Mi salón es Beirut

Doce de agosto, martes. No llegamos aún ni al ecuador del mes más populista del año y mi casa ya ha sido tomada por varias fuerzas de distinto origen y condición. Hay cascos azules infantiles que no saben ni siquiera dónde está el aseo, milicias drusas empoderadas escondidas tras el sofá, yihadistas adolescentes reacios a cualquier tipo de acuerdo, familiares expertos miembros del Mosad capaces de negociar en la cocina con una mano y lanzar una granada al pasillo con la otra.
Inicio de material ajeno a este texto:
(* ===== verification/NodeLog.v ===== *)
(** * Messages of the node (timpani-n/src/internal.h, globals.c, and
    [log_hyperperiod_statistics] of hyperperiod.c)

    The logging macros test the global log level before they print.  A message
    is the stream it goes to and its text. *)

From S2P Require Import CppStd Prelude Types Kernel Config.

Inductive tt_log_macro := TT_LOG_ERROR | TT_LOG_WARNING | TT_LOG_INFO | TT_LOG_DEBUG | TT_LOG_TIMER.

(** The level a macro compares the global one with. *)
Definition macro_level (m : tt_log_macro) : Z :=
  match m with
  | TT_LOG_ERROR => TT_LOG_LEVEL_ERROR
  | TT_LOG_WARNING => TT_LOG_LEVEL_WARNING
  | TT_LOG_INFO => TT_LOG_LEVEL_INFO
  | TT_LOG_DEBUG => TT_LOG_LEVEL_DEBUG
  | TT_LOG_TIMER => TT_LOG_LEVEL_VERBOSE
  end.

Inductive out_stream := Stdout | Stderr.

(** [func:line: ] *)
Definition at_place (func : list byte) (line : Z) : list byte := func ++ str ":" ++ fmt_d line ++ str ": ".

Definition macro_output (m : tt_log_macro) (func : list byte) (line : Z) (msg : list byte) : out_stream * list byte :=
  match m with
  | TT_LOG_ERROR => (Stderr, str "[ERROR] " ++ at_place func line ++ msg ++ [x0a])
  | TT_LOG_WARNING => (Stderr, str "[WARNING] " ++ at_place func line ++ msg ++ [x0a])
  | TT_LOG_INFO => (Stdout, str "[INFO] " ++ msg ++ [x0a])
  | TT_LOG_DEBUG => (Stdout, str "[DEBUG] " ++ at_place func line ++ msg ++ [x0a])
  | TT_LOG_TIMER => (Stdout, str "[TIMER] " ++ at_place func line ++ msg ++ [x0a])
  end.

(** What a use of the macro prints in state [s], where [func] and [line] are the
    place of the use and [msg] the formatted message. *)
Definition tt_log (m : tt_log_macro) (func : list byte) (line : Z) (msg : list byte) (s : nstate)
  : option (out_stream * list byte) :=
  if macro_level m <=? n_log_level s then Some (macro_output m func line msg) else None.

(** ** printf("%.4f") *)

(** [n / d] rounded to an integer, ties to even. *)
Definition round_half_even (n d : Z) : Z :=
  let q := n / d in
  let r := n mod d in
  if 2 * r <? d then q else if d <? 2 * r then q + 1 else if Z.even q then q else q + 1.

(** A finite double that is not negative, in ten-thousandths. *)
Definition scaled4 (m : positive) (e : Z) : Z :=
  if 0 <=? e then Z.pos m * 2 ^ e * 10000 else round_half_even (Z.pos m * 10000) (2 ^ (- e)).

Definition put4 (n : Z) : list byte :=
  let f := fmt_d (n mod 10000) in fmt_d (n / 10000) ++ str "." ++ replicate (4 - length f) "0"%byte ++ f.

Definition fmt_f4 (d : double) : list byte :=
  match d with
  | S754_zero false => put4 0
  | S754_zero true => str "-" ++ put4 0
  | S754_infinity false => str "inf"
  | S754_infinity true => str "-inf"
  | S754_nan => str "nan"
  | S754_finite false m e => put4 (scaled4 m e)
  | S754_finite true m e => str "-" ++ put4 (scaled4 m e)
  end.

(** ** hyperperiod.c *)

Definition miss_rate (hp_mgr : hyperperiod_manager) : double :=
  if 0 <? hp_completed_cycles hp_mgr
  then ddiv (double_of (hp_total_deadline_misses hp_mgr)) (double_of (hp_completed_cycles hp_mgr))
  else d0.

(** TT_LOG_INFO does not print its place. *)
Definition tt_log_info (msg : list byte) (s : nstate) : option (out_stream * list byte) := tt_log TT_LOG_INFO [] 0 msg s.

Definition statistics_messages (hp_mgr : hyperperiod_manager) : list (list byte) :=
  [str "=== Hyperperiod Statistics ===";
   str "Workload: " ++ cstr (hp_workload_id hp_mgr);
   str "Completed cycles: " ++ fmt_d (hp_completed_cycles hp_mgr);
   str "Hyperperiod length: " ++ fmt_d (hp_hyperperiod_us hp_mgr) ++ str " us";
   str "Total deadline misses: " ++ fmt_d (hp_total_deadline_misses hp_mgr);
   str "Miss rate per cycle: " ++ fmt_f4 (miss_rate hp_mgr);
   str "Tasks in hyperperiod: " ++ fmt_d (hp_tasks_in_hyperperiod hp_mgr);
   str "=============================="].

Definition log_hyperperiod_statistics (hp_mgr : hyperperiod_manager) (s : nstate) : list (out_stream * list byte) :=
  omap (fun msg => tt_log_info msg s) (statistics_messages hp_mgr).

(** ** Properties *)

Lemma tt_log_prints m func line msg s :
  tt_log m func line msg s <> None <-> macro_level m <= n_log_level s.
Proof. unfold tt_log. destruct (Z.leb_spec (macro_level m) (n_log_level s)); split; done || lia. Qed.

(** The option -l selects the messages: after a command line that is accepted, a
    macro prints exactly when its level is at most the requested one, errors first
    and nothing at level 0; by default errors, warnings and information. *)
Theorem log_level_option args s :
  length (cf_node_id (cx_config (n_ctx s))) = 64%nat ->
  wp (parse_config args) (fun r s' => r = TT_SUCCESS -> forall m func line msg,
    (tt_log m func line msg s' <> None <-> macro_level m <= cf_log_level (requested args)) /\
    (cf_log_level (requested args) = TT_LOG_LEVEL_SILENT -> tt_log m func line msg s' = None)) s.
Proof.
  intros Hl. eapply wp_mono; [by apply parse_config_spec|]. intros r s' [_ H] ->.
  destruct (_ && _); [|by destruct H]. destruct H as (_ & _ & _ & E). intros m func line msg.
  split; [by rewrite tt_log_prints, E|]. intros H0. unfold tt_log. rewrite E, H0. by destruct m.
Qed.

(** [round_half_even] is a nearest integer, the even one of two. *)
Lemma round_half_even_nearest n d :
  0 < d -> let q := round_half_even n d in
  2 * Z.abs (q * d - n) <= d /\ (2 * Z.abs (q * d - n) = d -> Z.even q = true).
Proof.
  intros Hd. unfold round_half_even. pose proof (Z.div_mod n d ltac:(lia)) as E.
  pose proof (Z.mod_pos_bound n d Hd) as Hr. set (q := n / d) in *. set (r := n mod d) in *.
  destruct (Z.ltb_spec (2 * r) d); cbn zeta; [split; nia|].
  destruct (Z.ltb_spec d (2 * r)); [split; nia|].
  destruct (Z.even q) eqn:Ee; [split; [nia|done]|]. split; [nia|]. intros _.
  rewrite Z.even_add, Ee. done.
Qed.

(** The statistics are eight lines, or none when information is not printed; the
    rate is printed in ten-thousandths, as the one nearest to the double, and is
    zero before the first cycle. *)
Theorem statistics_lines hp_mgr s :
  length (log_hyperperiod_statistics hp_mgr s) = (if TT_LOG_LEVEL_INFO <=? n_log_level s then 8%nat else 0%nat) /\
  (forall m e, miss_rate hp_mgr = S754_finite false m e -> e < 0 ->
     fmt_f4 (miss_rate hp_mgr) = put4 (scaled4 m e) /\
     2 * Z.abs (scaled4 m e * 2 ^ (- e) - Z.pos m * 10000) <= 2 ^ (- e)) /\
  (hp_completed_cycles hp_mgr = 0 -> fmt_f4 (miss_rate hp_mgr) = str "0.0000").
Proof.
  split_and!.
  - unfold log_hyperperiod_statistics, tt_log_info, tt_log. cbn. by destruct (_ <=? _).
  - intros m e -> He. cbn [fmt_f4]. split; [done|]. unfold scaled4. rewrite (proj2 (Z.leb_gt 0 e)) by lia.
    apply round_half_even_nearest. apply Z.pow_pos_nonneg; lia.
  - intros H. unfold miss_rate. rewrite H. reflexivity.
Qed.

(** Two misses in three cycles. *)
Example miss_rate_ex :
  fmt_f4 (miss_rate (hp_zero <| hp_completed_cycles := 3 |> <| hp_total_deadline_misses := 2 |>)) = str "0.6667".
Proof. vm_compute. reflexivity. Qed.
Example miss_rate_ex2 :
  fmt_f4 (miss_rate (hp_zero <| hp_completed_cycles := 100 |> <| hp_total_deadline_misses := 205 |>)) = str "2.0500".
Proof. vm_compute. reflexivity. Qed.
(** The history of the node up to its poll [i]. *)
Lemma history_segments n evs i :
  (i <= length (segments n [] evs))%nat ->
  history n (env_of n evs) (clock_of n evs) i = concat (seg_events n <$> take i (segments n [] evs)).
Proof.
  induction i as [|i IH]; intros Hi; [done|]. cbn [history]. rewrite IH by lia.
  destruct (lookup_lt_is_Some_2 (segments n [] evs) i) as [g Hg]; [lia|].
  rewrite (take_S_r _ _ g) by done. rewrite fmap_app, concat_app. cbn [fmap list_fmap concat].
  rewrite app_nil_r. unfold poll_events, env_of, clock_of, seg_events. by rewrite Hg.
Qed.

Lemma history_split n evs i :
  (i < length (segments n [] evs))%nat ->
  exists rest, evs = history n (env_of n evs) (clock_of n evs) i ++ env_of n evs i ++ EvSync n (clock_of n evs i) :: rest.
Proof.
  intros Hi. destruct (segments_spec n evs [] ltac:(constructor)) as (rest & E & _). cbn [app] in E.
  destruct (lookup_lt_is_Some_2 (segments n [] evs) i) as [g Hg]; [lia|].
  exists (concat (seg_events n <$> drop (S i) (segments n [] evs)) ++ rest). rewrite history_segments by lia.
  rewrite E at 1. rewrite <- (take_drop_middle _ _ _ Hg) at 1. rewrite fmap_app, concat_app, fmap_cons, concat_cons.
  unfold env_of, clock_of. rewrite Hg. cbn. unfold seg_events at 2. by rewrite <- !app_assoc.
Qed.

Lemma env_not_by n evs i : Forall (not_by n) (env_of n evs i).
Proof.
  destruct (segments_spec n evs [] ltac:(constructor)) as (_ & _ & _ & H). unfold env_of.
  destruct (segments n [] evs !! i) as [g|] eqn:E; [|constructor]. exact (proj1 (Forall_lookup _ _) H i g E).
Qed.

Section first_ack.
Variables (nodes : list (list byte)) (n : list byte).
Hypothesis Hn : n ∈ nodes.

Lemma start_skip pre post seen :
  node_start n (polls pre) (barrier nodes seen pre) = None ->
  node_start n (polls (pre ++ post)) (barrier nodes seen (pre ++ post)) =
  node_start n (polls post) (barrier nodes (synced pre seen) post).
Proof.
  revert seen. induction pre as [|e pre IH]; intros seen; [done|]. cbn [app].
  rewrite (node_start_barrier nodes n (e :: pre) seen), (node_start_barrier nodes n (e :: pre ++ post) seen) by done.
  destruct e as [req|m|m tk|m now]; cbn [synced]; try apply IH. case_decide; [done|apply IH].
Qed.

Lemma start_not_by pre seen : Forall (not_by n) pre -> node_start n (polls pre) (barrier nodes seen pre) = None.
Proof.
  intros H. revert seen. induction H as [|e pre He _ IH]; intros seen; [done|]. rewrite node_start_barrier by done.
  destruct e as [req|m|m tk|m now]; try apply IH. rewrite decide_False by naive_solver. apply IH.
Qed.

(** Nothing before the first poll at which all have called. *)
Lemma start_first evs i :
  (i < length (segments n [] evs))%nat ->
  complete nodes (n :: called n (env_of n evs) (clock_of n evs) i) ->
  (forall j, (j < i)%nat -> ~ complete nodes (n :: called n (env_of n evs) (clock_of n evs) j)) ->
  node_start n (polls evs) (barrier nodes [] evs) = Some (second_after (clock_of n evs i)).
Proof.
  intros Hi Hc Hlt. set (h := history n (env_of n evs) (clock_of n evs)).
  assert (forall j, (j <= i)%nat -> node_start n (polls (h j ++ env_of n evs j)) (barrier nodes [] (h j ++ env_of n evs j)) = None) as Hnone.
  { assert (forall j, (j <= i)%nat -> node_start n (polls (h j)) (barrier nodes [] (h j)) = None) as Hh.
    { induction j as [|j IH]; intros Hj; [done|]. unfold h. cbn [history]. fold (h j). rewrite start_skip by (apply IH; lia).
      unfold poll_events. rewrite start_skip by (apply start_not_by, env_not_by). rewrite node_start_barrier by done.
      rewrite decide_False; [done|]. intros [_ H]. apply (Hlt j); [lia|]. unfold called. by rewrite synced_app. }
    intros j Hj. rewrite start_skip by by apply Hh. apply start_not_by, env_not_by. }
  destruct (history_split n evs i Hi) as [rest E]. rewrite E at 1 2. fold h. rewrite app_assoc.
  rewrite start_skip by by apply Hnone. rewrite node_start_barrier by done. by rewrite decide_True.
Qed.

End first_ack.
Un sindiós, la verdad. Los apartamentos alicantinos en agosto son un crisol de culturas diferentes, una mezcla inclusiva de naciones con múltiples credos, una oda a la familia de segundo y tercer grado que se hace ver con fuerza. Yo, pobre civil sin arte ni parte que a lo único que aspiro es a hacerme un café con leche, me suelo levantar al alba, sobre las diez de la mañana más o menos, y empiezo a atravesar cautelosamente nuestro salón, que es Beirut, el punto neurálgico, el centro de todo, donde confluyen cristianos ortodoxos, islamistas suníes, salafistas fundamentalistas, maronitas incorregibles. Todo pasa por Beirut. Pues lo mismo en mi salón: un sofá-cama para que duerma allí cualquier amigo que se le ocurra a mi hijo, y a cualquier hora; un montón de ropa agolpada en el recibidor que todos damos por sentado que se va a plegar y planchar sola; mi sillón frente a la tele tomado al asalto por mi suegra, diciendo que tiene que ver a Alcaraz en el torneo de Cincinnati; sobrinas que se apuntan a comer que casi ni conozco. Toallas, muchas toallas, de todos los colores y texturas, puestas en el respaldo de las sillas de la terraza, esperando que un holograma creado por la inteligencia artificial las coloque de manera perfectamente ordenada en el armario correspondiente.